Наконец показался знакомый дом, и при виде него сердце волнительно затрепетало. Не терпелось увидеться с Вэйлом, услышать его голос; не терпелось выяснить, есть ли какие-нибудь новости. С трудом сдерживаясь, чтобы не побежать, Кэтт ускорила шаг и уже через минуту настойчиво барабанила пальцем по стеклу между решётками.

Тишина.

Она недолго подождала и постучала ещё раз. В глубине помещения мелькнула тень, к окну приблизилась фигура в чёрном и, недолго постояв, потянула на себя створки.

— Что-то случилось, госпожа? — голос незнакомый, глаза чужие, чёрные.

Кэтт даже растерялась:

— Я ищу Вэйла. Позови его, будь добр.

Ординарий нахмурил брови, осторожно огляделся, подался ближе:

— Так это вы Кэтт? — и, удостоверившись, что она та самая, издал короткий смешок. — Теперь всё понятно!
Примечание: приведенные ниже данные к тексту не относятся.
Lemma plan_begin_inv seen s request :
  plan_inv seen s -> request_id request ∉ seen ->
  plan_inv (seen ++ [request_id request])%list (begin request s).2.
Proof.
  intros [Hnd Hs Hp] Hr. unfold begin. destruct (approval s) as [p|] eqn:Ha; simpl.
  - split; [done|set_solver|]. intros p' Hp'. destruct (Hp p') as (? & ? & ?); [congruence|].
    split; [done|]. split; [set_solver|done].
  - split; [done|unfold decided, with_approval in *; simpl; set_solver|].
    intros p' [= <-]. unfold decided in *. simpl. split; [done|]. split; [set_solver|].
    intros Hin. by apply Hr, Hs.
Qed.

Lemma plan_resolve_inv seen s id d : plan_inv seen s -> plan_inv seen (resolve id d s).2.
Proof.
  intros Hinv. pose proof Hinv as [Hnd Hs Hp]. unfold resolve.
  destruct (approval s) as [p|] eqn:Ha; [|exact Hinv].
  destruct (Hp p eq_refl) as (Ho & Hseen & Hnot).
  destruct (names id p) eqn:Hn; [|exact Hinv].
  apply names_spec in Hn as <-. rewrite Ho. simpl.
  split; unfold decided in *; simpl; rewrite ?fmap_app; simpl.
  - apply NoDup_app. split; [done|]. split; [|apply NoDup_singleton].
    intros x Hx ->%list_elem_of_singleton. done.
  - intros x [Hx| ->%list_elem_of_singleton]%elem_of_app; [by apply Hs|done].
  - done.
Qed.

Lemma plan_op_inv seen s op :
  plan_inv seen s -> (forall id, begun op = Some id -> id ∉ seen) ->
  plan_inv (seen ++ match begun op with Some id => [id] | None => [] end)%list (run_plan_op s op).
Proof.
  intros Hs Hb. destruct op as [request|id d|id|m]; simpl; rewrite ?app_nil_r.
  - apply plan_begin_inv; [done|]. by apply Hb.
  - by apply plan_resolve_inv.
  - unfold drop_wait. destruct (approval s) as [p|]; [|done].
    destruct (names id p); [|done]. destruct Hs. by split.
  - destruct Hs. by split.
Qed.

Lemma plan_ops_inv ops seen s :
  plan_inv seen s -> NoDup (seen ++ omap begun ops)%list ->
  plan_inv (seen ++ omap begun ops)%list (foldl run_plan_op s ops).
Proof.
  revert seen s. induction ops as [|op ops IH]; intros seen s Hs Hnd; simpl in *.
  - by rewrite app_nil_r.
  - assert (plan_inv (seen ++ match begun op with Some id => [id] | None => [] end)%list
      (run_plan_op s op)) as Hs'.
    { apply plan_op_inv; [done|]. intros id Hid Hin. rewrite Hid in Hnd.
      apply NoDup_app in Hnd as (_ & Hdis & _). eapply Hdis; [exact Hin|apply list_elem_of_here]. }
    specialize (IH _ _ Hs'). destruct (begun op) as [id|].
    + rewrite <- app_assoc in IH. by apply IH.
    + rewrite app_nil_r in IH. by apply IH.
Qed.
(** A withdrawal closes the queue and, once committed, leaves exactly the
    items no live client waits on: no listening insertion and no receipt stays
    queued, no other item goes, and each withdrawn item has one record. *)
Theorem withdraw_outcome rids (s s' : Q) :
  queue_ok (queue s) ->
  length rids = length (filter (fun i => withdrawable (waiters s) i = true) (items (queue s))) ->
  withdraw_pending display rids s = (Ok tt, s') ->
  open (queue s') = false /\
  (forall i, i ∈ items (queue s') <->
    i ∈ items (queue s) /\ withdrawable (waiters s) i = false) /\
  exists xs, records (store_of s') = (records (store_of s) ++ xs)%list /\ length xs = length rids.
Proof.
  intros Hok Hlen Hr. destruct (withdraw_success _ _ _ Hok Hr) as [Hq (xs & Hrec & Hx)].
  rewrite Hq. split; [by rewrite without_all_lanes|]. split.
  - intros i. rewrite elem_without_all. change (items (with_open _ _)) with (items (queue s)).
    split; intros [Hi Hw]; (split; [done|]).
    + apply not_true_is_false. intros Ht. apply Hw, list_elem_of_fmap_2.
      by apply list_elem_of_filter.
    + intros (j & Hid & Hj)%list_elem_of_fmap. apply list_elem_of_filter in Hj as [Hjw Hj].
      rewrite (item_id_inj _ _ _ Hok Hi Hj Hid) in Hw. congruence.
  - exists xs. split; [done|]. rewrite Hx, length_fmap, <- Hlen. lia.
Qed.
(* ===== verification/ReadTheorems.v ===== *)
(** What the read tool gives a model: pages that together are the file, and
    images that a provider takes. *)

From S2P Require Import Prelude Lines Chars Text Scalar Json Message ToolContract ShellOutput OutputWindow Paths Edit Read.
Open Scope string_scope.
Open Scope rust_scope.

(** ** Lines *)

Lemma split_lines s : exists l, split_char newline s = l /\ Forall one_line l /\ l <> [] /\ join nl l = s.
Proof.
  destruct (OutputWindow.lines_of s) as (ls & t & -> & Hls & Ht). exists (ls ++ [t])%list.
  rewrite split_unlines, split_char_none by done. split; [done|].
  split; [apply Forall_app; split; [done|by constructor]|]. split; [by destruct ls|].
  destruct ls as [|l ls]; [done|]. rewrite join_snoc by done. by rewrite <- join_unlines, <- string_app_assoc.
Qed.

Lemma join_app l l' : l <> [] -> l' <> [] -> join nl (l ++ l')%list = join nl l +:+ nl +:+ join nl l'.
Proof.
  induction l as [|a l IH]; [done|]. intros _ Hl'. destruct l as [|b l].
  - cbn [app]. by rewrite join_cons.
  - rewrite (join_cons nl a (b :: l)) by done. change ((a :: b :: l) ++ l')%list with (a :: ((b :: l) ++ l'))%list.
    rewrite join_cons by done. rewrite IH by done. by rewrite <- !string_app_assoc.
Qed.

(** The lines a text is counted as: its own, but for an empty last one. *)
Lemma counted_lines_of_join l : Forall one_line l ->
  counted_lines (join nl l) = l \/ exists l', l = (l' ++ [""])%list /\ counted_lines (join nl l) = l'.
Proof.
  intros Hl. destruct l as [|x l] using rev_ind; [by left|]. clear IHl. apply Forall_app in Hl as [Hl Hx].
  rewrite Forall_singleton in Hx.
  assert (join nl (l ++ [x])%list = unlines l +:+ x) as ->.
  { destruct l as [|a l]; [done|]. rewrite join_snoc by done. by rewrite string_app_assoc, join_unlines. }
  rewrite OutputWindow.counted_lines_of by done. destruct (String.eqb_spec x "") as [->|Hne].
  - right. exists l. by rewrite app_nil_r.
  - by left.
Qed.

Lemma slice_get_some {A} (l : list A) i j : i <= j <= length l -> slice_get l i j = Some (take (j - i) (drop i l)).
Proof.
  intros [Hi Hj]. unfold slice_get. rewrite (proj2 (Nat.leb_le _ _)) by done. by rewrite (proj2 (Nat.leb_le _ _)) by done.
Qed.

(** The lines from one position to another. *)
Definition slice (all : list string) (i j : nat) : list string := take (j - i) (drop i all).

Lemma slice_split all i j k : i <= j <= k -> slice all i k = (slice all i j ++ slice all j k)%list.
Proof.
  intros Hj. unfold slice. rewrite <- (take_drop (j - i) (take (k - i) (drop i all))), take_take.
  replace (min (j - i) (k - i)) with (j - i) by lia. f_equal.
  replace (k - i) with ((j - i) + (k - j)) by lia. rewrite <- take_drop_commute, drop_drop. do 2 f_equal. lia.
Qed.

(** ** One page *)

(** The offset a notice gives, of the first line that was not shown. *)
Definition next_offset (n : Notice) : option nat :=
  match n with
  | Nothing | LongLine _ _ => None
  | Showing _ last _ _ => Some (last + 1)
  | Remaining _ next => Some next
  end.

(** What [truncate_head] keeps of joined lines. *)
Lemma truncate_head_lines l ml mb (t := truncate_head (join nl l) ml mb) : Forall one_line l -> l <> [] -> 0 < ml ->
  (exists line, head l = Some line /\ mb < String.length line /\ first_line_exceeds_limit t = true) \/
  (first_line_exceeds_limit t = false /\ String.length (td_content t) <= mb /\
   ((truncated t = false /\ td_content t = join nl l) \/
    (truncated t = true /\ exists k, 0 < k < length l /\ output_lines t = Z.of_nat k /\ td_content t = join nl (take k l)))).
Proof.
  intros Hone Hne Hml. unfold t, truncate_head.
  set (counted := counted_lines (join nl l)).
  destruct (Nat.leb (length counted) ml && Nat.leb (String.length (join nl l)) mb) eqn:Hfits.
  { right. apply andb_true_iff in Hfits as [_ Hb%Nat.leb_le]. split; [done|]. split; [done|]. by left. }
  assert (exists more, l = (counted ++ more)%list /\ (more = [] \/ more = [""]) ) as (more & Hmore & Hm).
  { destruct (counted_lines_of_join l Hone) as [He|(l' & Hl & He)]; unfold counted; rewrite He.
    - exists []. rewrite app_nil_r. auto.
    - exists [""]. auto. }
  destruct counted as [|first rest] eqn:Hc.
  { exfalso. destruct Hm as [->| ->]; [by subst l|]. rewrite Hmore in Hfits. by destruct ml, mb. }
  destruct (Nat.ltb_spec mb (String.length first)) as [Hlong|Hshort].
  { left. exists first. by rewrite Hmore. }
  right. pose proof (head_loop_spec mb (take ml (first :: rest)) [] 0 eq_refl ltac:(lia)) as Hs.
  destruct (head_loop _ _ _ _) as [[kept b] limit]. destruct Hs as (kept' & cut & -> & Htake & Hb & Hle & Hcut).
  cbn [app] in Hb, Hcut |- *. split; [done|]. cbn [details td_content]. split; [lia|]. right. split; [done|].
  exists (length kept'). cbn [output_lines]. split_and!; [|..|done|].
  - destruct kept' as [|x kept']; [|cbn; lia]. exfalso. cbn [app] in Htake. destruct ml as [|ml]; [lia|].
    cbn [take] in Htake. rewrite <- Htake in Hcut. destruct Hcut as [_ Hcut]. cbn in Hcut. lia.
  - apply (f_equal length) in Htake as Hlen. rewrite length_app, length_take in Hlen.
    rewrite Hmore, length_app. destruct cut as [|x cut]; [|cbn [length] in *; lia].
    destruct (decide (length (first :: rest) <= ml)) as [Hall|]; [|lia].
    (* everything was kept, so the text was too long by its final newline *)
    rewrite take_ge, app_nil_r in Htake by done. apply andb_false_iff in Hfits.
    destruct Hfits as [Hfits%Nat.leb_gt|Hfits%Nat.leb_gt]; [lia|].
    destruct Hm as [->| ->]; [|rewrite <- Htake; cbn [length]; lia]. exfalso.
    rewrite app_nil_r in Hmore. rewrite Hmore, Htake in Hfits. lia.
  - f_equal. rewrite Hmore. apply (f_equal (take (length kept'))) in Htake as Hkept.
    rewrite take_take, take_app_length in Hkept. apply (f_equal length) in Htake.
    rewrite length_app, length_take in Htake.
    rewrite take_app_le by lia. rewrite <- Hkept at 1. f_equal. lia.
Qed.

Lemma exceeding_is_empty content ml mb :
  first_line_exceeds_limit (truncate_head content ml mb) = true -> td_content (truncate_head content ml mb) = "".
Proof.
  unfold truncate_head. destruct (_ && _); [done|]. destruct (counted_lines content) as [|first rest]; [done|].
  destruct (Nat.ltb _ _); [done|]. by destruct (head_loop _ _ _ _) as [[kept b] limit].
Qed.

(** A line is no longer than the lines it is joined with. *)
Lemma join_length l x : x ∈ l -> String.length x <= String.length (join nl l).
Proof.
  induction l as [|a l IH]; [by intros ?%elem_of_nil|]. destruct l as [|b l].
  - by intros ->%list_elem_of_singleton.
  - rewrite join_cons, !string_length_app by done. intros [->|Hx]%elem_of_cons; [lia|]. specialize (IH Hx). lia.
Qed.

Section Pages.
Variable one_decimal : nat -> nat -> string.
Variable f64_text : F64 -> string.

Lemma end_of_range lim start total : start < total -> (Z.of_nat total <= u64_max)%Z -> (forall k, lim = Some k -> (0 < k)%Z) ->
  start < end_of lim start total <= total.
Proof.
  intros Hs Hb Hl. unfold end_of. destruct lim as [k|]; [|lia]. specialize (Hl k eq_refl).
  unfold u64_saturating_add. lia.
Qed.

(** A page shows some lines, from the first asked for on, and says where the
    rest begins, unless that line alone is too long: then it says so. *)
Lemma text_page_spec all start lim : Forall one_line all -> start < length all -> (forall k, lim = Some k -> (0 < k)%Z) ->
  (Z.of_nat (length all) <= u64_max)%Z ->
  let '(content, notice, _) := text_page one_decimal all start lim in
  (exists line, all !! start = Some line /\ DEFAULT_MAX_BYTES < String.length line /\ content = "" /\
     exists size, notice = LongLine (start + 1) size) \/
  exists stop, start < stop <= length all /\ content = join nl (slice all start stop) /\
    String.length content <= DEFAULT_MAX_BYTES /\
    (forall line size, notice <> LongLine line size) /\
    next_offset notice = if Nat.eqb stop (length all) then None else Some (stop + 1).
Proof.
  intros Hone Hs Hl Hbig. unfold text_page. pose proof (end_of_range lim start (length all) Hs Hbig Hl) as Hend.
  set (stop := end_of lim start (length all)) in *.
  rewrite slice_get_some by lia. cbn [default]. fold (slice all start stop).
  assert (length (slice all start stop) = stop - start) as Hlen.
  { unfold slice. rewrite length_take, length_drop. lia. }
  assert (Forall one_line (slice all start stop)) as Hsl by (by apply Forall_take, Forall_drop).
  assert (slice all start stop <> []) as Hnil by (intros He; rewrite He in Hlen; cbn in Hlen; lia).
  pose proof (truncate_head_lines (slice all start stop) DEFAULT_MAX_LINES DEFAULT_MAX_BYTES Hsl Hnil
    ltac:(unfold DEFAULT_MAX_LINES; lia)) as Ht. set (t := truncate_head _ _ _) in *.
  destruct Ht as [(line & Hhead & Hlong & Hex)|(Hex & Hbytes & Hcut)]; rewrite Hex; cbv iota beta.
  { left. exists line. split; [|split; [done|split; [by apply exceeding_is_empty|by eexists]]]. unfold slice in Hhead.
    rewrite head_lookup, lookup_take_lt, lookup_drop in Hhead by lia. by rewrite Nat.add_0_r in Hhead. }
  destruct Hcut as [[Htr Hc]|(Htr & k & Hk & Hlines & Hc)]; rewrite Htr; cbv iota beta.
  - assert (stop = length all \/ (exists k, lim = Some k) /\ stop < length all) as Hstop.
    { destruct lim as [k|]; [|by left]. destruct (decide (stop = length all)); [by left|]. right. split; [by eexists|lia]. }
    destruct Hstop as [He|[[k ->] Hlt]].
    + assert (match lim with Some _ => Nat.ltb stop (length all) | None => false end = false) as ->.
      { rewrite He. destruct lim; [apply Nat.ltb_irrefl|done]. }
      cbv iota beta. right. exists stop. split; [lia|]. split; [done|]. split; [done|]. split; [done|].
      by rewrite He, Nat.eqb_refl.
    + rewrite (proj2 (Nat.ltb_lt _ _)) by done. cbv iota beta. right. exists stop. split; [lia|]. split; [done|]. split; [done|].
      split; [done|]. cbn [next_offset]. by rewrite (proj2 (Nat.eqb_neq stop (length all))) by lia.
  - rewrite Hlen in Hk. right. exists (start + k). split; [lia|]. split; [|split; [done|split; [done|]]].
    + rewrite Hc. f_equal. unfold slice. rewrite take_take. f_equal. lia.
    + cbn [next_offset]. rewrite Hlines, Nat2Z.id. rewrite (proj2 (Nat.eqb_neq _ _)) by lia. f_equal. lia.
Qed.

(** ** The whole file *)

(** A client's arguments for the page at an offset. *)
Definition page_arguments (path : string) (limits : nat -> option F64) (n : nat) : ReadArguments :=
  {| read_path := path; offset := ok (from_value (json_u64 (Z.of_nat n))); limit := limits n |}.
— Что тебе понятно? — недоуменно моргнула она.

— Ну… понятно, почему Вэйл запал на вас. Простите, госпожа, — осквернённый смутился под её строгим взглядом.

— Где он? Я должна поговорить с ним!

— Понимаете, он…

— Баран он, — рядом с говорившим нарисовался сервус. — А ведь за побег мог и башки лишиться. Повезло, хозяин у нас добрый.

В груди тяжело ухнуло. Побег? Не о том ли вечере говорит сервус?

— Что произошло? — вцепившись в ржавые прутья, Кэтт приподнялась на носочках. — Он жив? С ним всё хорошо?

Сервус фыркнул и исчез. Ординарий чуть качнул головой и потупился:

— С ним-то всё в порядке, госпожа, но идея проводить вас была чертовски неудачной. Короче, попался он, как желторотик безмозглый.

— И что теперь с ним будет? — руки предательски задрожали.

— Не знаю, скорее всего в гладиаторы продадут, на мясо. Хотя боец он неплохой, может и протянет сезон-другой.

Ноги Кэтт подкосились от мысли, что больше не увидеть ей своего ординария. Не вцепись она в решётку мёртвой хваткой, наверняка бы бухнулась на землю. Она же только встретила того, с кем наконец-то почувствовала себя защищённой и нужной… Неужто её преследует проклятье за грехи?

— Где он сейчас? — спросила она безжизненным голосом.

— В подвале, на цепи. Я виделся с ним этим утром. Он говорил, что вы придёте, просил передать, что нашёл вашу дочь. Во Втором Опертамском Терсентуме она, в инкубаторе. А ещё просил передать, чтобы вы не отчаивались и… помнили его, — последнее осквернённый произнёс с горечью, будто сам оказался на месте напарника.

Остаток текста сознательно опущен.